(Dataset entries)
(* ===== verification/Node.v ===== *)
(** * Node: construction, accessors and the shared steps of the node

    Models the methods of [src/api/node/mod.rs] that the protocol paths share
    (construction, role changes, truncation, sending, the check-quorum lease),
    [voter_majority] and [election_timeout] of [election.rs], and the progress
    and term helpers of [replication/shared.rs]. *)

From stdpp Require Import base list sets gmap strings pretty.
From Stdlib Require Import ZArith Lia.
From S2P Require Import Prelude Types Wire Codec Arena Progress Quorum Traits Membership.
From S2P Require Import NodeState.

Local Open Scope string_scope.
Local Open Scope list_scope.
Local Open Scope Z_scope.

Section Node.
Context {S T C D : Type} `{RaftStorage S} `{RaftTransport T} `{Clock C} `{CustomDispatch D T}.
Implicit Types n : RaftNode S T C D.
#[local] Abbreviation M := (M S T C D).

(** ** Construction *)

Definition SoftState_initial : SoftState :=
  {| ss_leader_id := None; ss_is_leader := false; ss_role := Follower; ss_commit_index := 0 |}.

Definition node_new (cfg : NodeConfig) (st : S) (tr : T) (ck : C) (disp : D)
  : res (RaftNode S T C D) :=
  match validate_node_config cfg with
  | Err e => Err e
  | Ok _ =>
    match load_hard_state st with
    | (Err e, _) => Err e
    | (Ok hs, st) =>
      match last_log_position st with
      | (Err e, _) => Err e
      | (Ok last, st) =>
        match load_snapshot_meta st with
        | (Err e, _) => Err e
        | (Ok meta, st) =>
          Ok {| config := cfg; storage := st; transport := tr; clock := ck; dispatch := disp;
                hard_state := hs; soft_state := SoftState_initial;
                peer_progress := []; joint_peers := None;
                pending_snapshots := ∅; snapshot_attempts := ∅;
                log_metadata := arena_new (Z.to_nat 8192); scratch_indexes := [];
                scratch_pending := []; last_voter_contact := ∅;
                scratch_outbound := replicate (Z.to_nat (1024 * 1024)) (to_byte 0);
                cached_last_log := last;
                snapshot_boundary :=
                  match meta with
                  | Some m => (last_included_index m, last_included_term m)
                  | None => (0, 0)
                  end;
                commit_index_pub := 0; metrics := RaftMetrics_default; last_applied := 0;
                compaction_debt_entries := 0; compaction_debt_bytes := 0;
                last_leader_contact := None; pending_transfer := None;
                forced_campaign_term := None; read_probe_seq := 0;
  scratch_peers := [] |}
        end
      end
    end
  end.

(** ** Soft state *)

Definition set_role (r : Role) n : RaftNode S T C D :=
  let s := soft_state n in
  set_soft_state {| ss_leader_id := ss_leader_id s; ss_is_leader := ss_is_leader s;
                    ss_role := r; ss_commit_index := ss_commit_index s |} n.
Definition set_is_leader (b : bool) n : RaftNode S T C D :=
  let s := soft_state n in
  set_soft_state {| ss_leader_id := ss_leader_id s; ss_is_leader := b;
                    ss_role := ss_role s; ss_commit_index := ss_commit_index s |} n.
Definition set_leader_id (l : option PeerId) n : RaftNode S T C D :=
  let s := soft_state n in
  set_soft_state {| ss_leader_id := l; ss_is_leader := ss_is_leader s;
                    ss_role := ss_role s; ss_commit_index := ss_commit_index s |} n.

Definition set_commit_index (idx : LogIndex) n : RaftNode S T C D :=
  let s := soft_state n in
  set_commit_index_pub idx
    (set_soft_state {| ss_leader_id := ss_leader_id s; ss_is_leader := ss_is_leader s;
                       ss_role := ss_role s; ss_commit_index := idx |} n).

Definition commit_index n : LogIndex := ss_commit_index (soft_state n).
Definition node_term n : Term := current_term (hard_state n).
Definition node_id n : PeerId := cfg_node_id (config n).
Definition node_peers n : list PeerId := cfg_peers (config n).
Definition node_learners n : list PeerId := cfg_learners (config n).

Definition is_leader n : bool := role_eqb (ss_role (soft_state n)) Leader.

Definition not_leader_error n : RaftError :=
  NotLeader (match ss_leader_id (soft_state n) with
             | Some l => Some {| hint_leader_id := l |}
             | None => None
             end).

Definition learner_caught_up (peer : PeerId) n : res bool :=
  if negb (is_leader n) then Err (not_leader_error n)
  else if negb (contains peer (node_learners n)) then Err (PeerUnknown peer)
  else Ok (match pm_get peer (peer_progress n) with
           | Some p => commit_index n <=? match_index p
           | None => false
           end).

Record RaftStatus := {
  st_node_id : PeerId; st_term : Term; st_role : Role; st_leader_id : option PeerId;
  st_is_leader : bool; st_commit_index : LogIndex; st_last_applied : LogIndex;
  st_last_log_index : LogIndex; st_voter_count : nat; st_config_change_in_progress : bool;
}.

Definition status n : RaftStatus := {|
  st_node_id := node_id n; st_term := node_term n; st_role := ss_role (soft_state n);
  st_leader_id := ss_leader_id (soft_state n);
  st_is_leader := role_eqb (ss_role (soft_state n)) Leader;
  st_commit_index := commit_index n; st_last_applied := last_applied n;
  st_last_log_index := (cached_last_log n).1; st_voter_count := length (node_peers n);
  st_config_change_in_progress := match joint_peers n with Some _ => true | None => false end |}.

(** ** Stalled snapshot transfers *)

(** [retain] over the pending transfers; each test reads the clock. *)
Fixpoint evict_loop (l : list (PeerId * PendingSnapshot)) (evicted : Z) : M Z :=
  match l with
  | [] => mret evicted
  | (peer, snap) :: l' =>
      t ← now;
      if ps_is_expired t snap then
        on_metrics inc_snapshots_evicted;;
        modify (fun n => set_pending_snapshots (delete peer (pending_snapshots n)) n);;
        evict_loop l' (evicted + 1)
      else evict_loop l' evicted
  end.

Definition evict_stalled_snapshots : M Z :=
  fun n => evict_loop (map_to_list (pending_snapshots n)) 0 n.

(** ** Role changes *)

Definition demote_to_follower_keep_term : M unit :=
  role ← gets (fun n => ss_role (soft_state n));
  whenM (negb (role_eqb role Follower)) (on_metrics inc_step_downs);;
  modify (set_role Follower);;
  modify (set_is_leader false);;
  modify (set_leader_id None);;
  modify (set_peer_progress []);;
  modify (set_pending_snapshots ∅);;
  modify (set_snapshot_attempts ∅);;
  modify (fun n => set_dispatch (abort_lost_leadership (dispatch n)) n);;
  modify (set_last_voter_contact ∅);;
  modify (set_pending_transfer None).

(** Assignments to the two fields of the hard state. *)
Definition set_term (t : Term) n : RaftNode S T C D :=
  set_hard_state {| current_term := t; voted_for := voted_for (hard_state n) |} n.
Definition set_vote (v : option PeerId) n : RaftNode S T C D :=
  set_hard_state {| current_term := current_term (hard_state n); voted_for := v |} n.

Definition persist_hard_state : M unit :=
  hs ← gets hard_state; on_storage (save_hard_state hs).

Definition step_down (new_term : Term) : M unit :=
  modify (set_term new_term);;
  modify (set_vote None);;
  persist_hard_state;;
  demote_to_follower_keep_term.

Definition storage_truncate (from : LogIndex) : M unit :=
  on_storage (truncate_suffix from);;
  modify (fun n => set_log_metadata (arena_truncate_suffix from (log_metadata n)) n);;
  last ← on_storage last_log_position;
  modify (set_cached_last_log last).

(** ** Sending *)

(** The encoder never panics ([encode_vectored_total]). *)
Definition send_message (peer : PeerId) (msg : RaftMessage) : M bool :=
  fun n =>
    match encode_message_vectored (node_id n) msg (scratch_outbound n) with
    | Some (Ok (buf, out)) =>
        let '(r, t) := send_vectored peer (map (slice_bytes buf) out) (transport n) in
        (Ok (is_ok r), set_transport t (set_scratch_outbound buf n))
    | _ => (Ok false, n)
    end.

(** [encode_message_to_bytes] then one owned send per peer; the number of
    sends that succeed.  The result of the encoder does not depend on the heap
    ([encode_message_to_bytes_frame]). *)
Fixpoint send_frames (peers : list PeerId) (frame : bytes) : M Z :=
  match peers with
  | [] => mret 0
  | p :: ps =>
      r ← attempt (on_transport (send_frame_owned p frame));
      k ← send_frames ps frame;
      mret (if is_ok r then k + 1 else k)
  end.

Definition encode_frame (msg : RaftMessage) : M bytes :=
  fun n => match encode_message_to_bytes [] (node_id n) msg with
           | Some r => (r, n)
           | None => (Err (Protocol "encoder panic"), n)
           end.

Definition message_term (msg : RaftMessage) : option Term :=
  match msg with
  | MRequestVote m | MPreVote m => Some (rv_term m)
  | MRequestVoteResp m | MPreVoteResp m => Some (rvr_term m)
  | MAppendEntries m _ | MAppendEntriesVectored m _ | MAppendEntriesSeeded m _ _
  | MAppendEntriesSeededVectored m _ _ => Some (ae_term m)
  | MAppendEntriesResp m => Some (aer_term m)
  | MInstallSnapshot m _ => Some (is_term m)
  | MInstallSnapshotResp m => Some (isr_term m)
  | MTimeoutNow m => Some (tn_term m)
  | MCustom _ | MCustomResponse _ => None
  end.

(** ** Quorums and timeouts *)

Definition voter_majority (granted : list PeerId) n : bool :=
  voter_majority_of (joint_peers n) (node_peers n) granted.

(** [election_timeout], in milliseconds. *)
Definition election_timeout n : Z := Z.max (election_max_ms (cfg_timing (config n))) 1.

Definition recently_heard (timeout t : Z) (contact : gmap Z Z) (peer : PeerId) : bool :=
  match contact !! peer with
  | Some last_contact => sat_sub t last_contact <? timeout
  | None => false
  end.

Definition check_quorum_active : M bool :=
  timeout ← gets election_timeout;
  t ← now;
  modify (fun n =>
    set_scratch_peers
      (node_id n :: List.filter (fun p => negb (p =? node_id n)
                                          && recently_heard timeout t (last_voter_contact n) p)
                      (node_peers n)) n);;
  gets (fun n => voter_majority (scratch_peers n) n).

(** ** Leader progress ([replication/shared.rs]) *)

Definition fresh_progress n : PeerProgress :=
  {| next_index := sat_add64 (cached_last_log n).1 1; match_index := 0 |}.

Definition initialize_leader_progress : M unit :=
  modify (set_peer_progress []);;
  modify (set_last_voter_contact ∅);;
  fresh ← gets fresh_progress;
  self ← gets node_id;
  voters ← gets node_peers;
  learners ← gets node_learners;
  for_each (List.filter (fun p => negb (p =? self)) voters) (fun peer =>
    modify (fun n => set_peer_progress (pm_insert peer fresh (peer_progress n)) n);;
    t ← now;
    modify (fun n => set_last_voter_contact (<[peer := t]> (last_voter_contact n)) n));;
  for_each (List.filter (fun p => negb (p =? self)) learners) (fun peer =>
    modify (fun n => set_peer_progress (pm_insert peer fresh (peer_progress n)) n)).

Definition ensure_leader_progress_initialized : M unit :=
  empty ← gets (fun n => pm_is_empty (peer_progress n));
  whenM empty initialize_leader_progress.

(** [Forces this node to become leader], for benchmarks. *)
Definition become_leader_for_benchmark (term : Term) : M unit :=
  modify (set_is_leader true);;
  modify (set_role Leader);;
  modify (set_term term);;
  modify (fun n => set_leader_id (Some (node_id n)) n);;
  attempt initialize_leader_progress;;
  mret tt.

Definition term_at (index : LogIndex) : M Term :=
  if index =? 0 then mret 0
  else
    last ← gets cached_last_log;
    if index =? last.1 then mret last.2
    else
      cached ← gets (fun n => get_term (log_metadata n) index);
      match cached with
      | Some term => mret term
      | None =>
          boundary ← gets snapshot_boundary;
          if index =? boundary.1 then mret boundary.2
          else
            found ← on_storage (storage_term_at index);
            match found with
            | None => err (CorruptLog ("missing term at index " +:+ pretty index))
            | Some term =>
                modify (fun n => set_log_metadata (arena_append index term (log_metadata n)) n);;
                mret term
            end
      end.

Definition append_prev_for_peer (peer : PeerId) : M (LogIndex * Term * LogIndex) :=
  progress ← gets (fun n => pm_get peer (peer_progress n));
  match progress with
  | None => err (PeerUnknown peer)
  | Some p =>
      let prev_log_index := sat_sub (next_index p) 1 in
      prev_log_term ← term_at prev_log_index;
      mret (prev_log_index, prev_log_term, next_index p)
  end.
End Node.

# WORK TASK
What you return must be the lines above that run from the line with "snap) :: l' =>" to the line with "Definition demote_to_follower_keep_term : M", inclusive, each copied exactly.

# TASK RESPONSE
  | (peer, snap) :: l' =>
      t ← now;
      if ps_is_expired t snap then
        on_metrics inc_snapshots_evicted;;
        modify (fun n => set_pending_snapshots (delete peer (pending_snapshots n)) n);;
        evict_loop l' (evicted + 1)
      else evict_loop l' evicted
  end.

Definition evict_stalled_snapshots : M Z :=
  fun n => evict_loop (map_to_list (pending_snapshots n)) 0 n.

(** ** Role changes *)

Definition demote_to_follower_keep_term : M unit :=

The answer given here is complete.